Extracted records
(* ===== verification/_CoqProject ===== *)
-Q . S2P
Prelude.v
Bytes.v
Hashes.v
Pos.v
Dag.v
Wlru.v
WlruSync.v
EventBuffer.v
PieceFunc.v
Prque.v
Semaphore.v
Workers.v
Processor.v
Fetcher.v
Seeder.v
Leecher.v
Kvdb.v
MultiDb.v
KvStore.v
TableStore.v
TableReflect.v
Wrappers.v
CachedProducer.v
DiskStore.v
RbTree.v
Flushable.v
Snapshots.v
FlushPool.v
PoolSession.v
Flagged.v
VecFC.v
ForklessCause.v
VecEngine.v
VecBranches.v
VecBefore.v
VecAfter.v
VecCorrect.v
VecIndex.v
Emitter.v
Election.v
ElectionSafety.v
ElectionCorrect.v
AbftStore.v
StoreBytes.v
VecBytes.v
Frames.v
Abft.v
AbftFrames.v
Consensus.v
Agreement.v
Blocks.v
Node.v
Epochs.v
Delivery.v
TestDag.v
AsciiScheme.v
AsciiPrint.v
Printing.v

What this task involves »
Could you set down, exactly as written, the lines above between the one holding "PieceFunc.v" and the one holding "AbftStore.v", inclusive, and nothing more?

Output of the exercise »
PieceFunc.v
Prque.v
Semaphore.v
Workers.v
Processor.v
Fetcher.v
Seeder.v
Leecher.v
Kvdb.v
MultiDb.v
KvStore.v
TableStore.v
TableReflect.v
Wrappers.v
CachedProducer.v
DiskStore.v
RbTree.v
Flushable.v
Snapshots.v
FlushPool.v
PoolSession.v
Flagged.v
VecFC.v
ForklessCause.v
VecEngine.v
VecBranches.v
VecBefore.v
VecAfter.v
VecCorrect.v
VecIndex.v
Emitter.v
Election.v
ElectionSafety.v
ElectionCorrect.v
AbftStore.v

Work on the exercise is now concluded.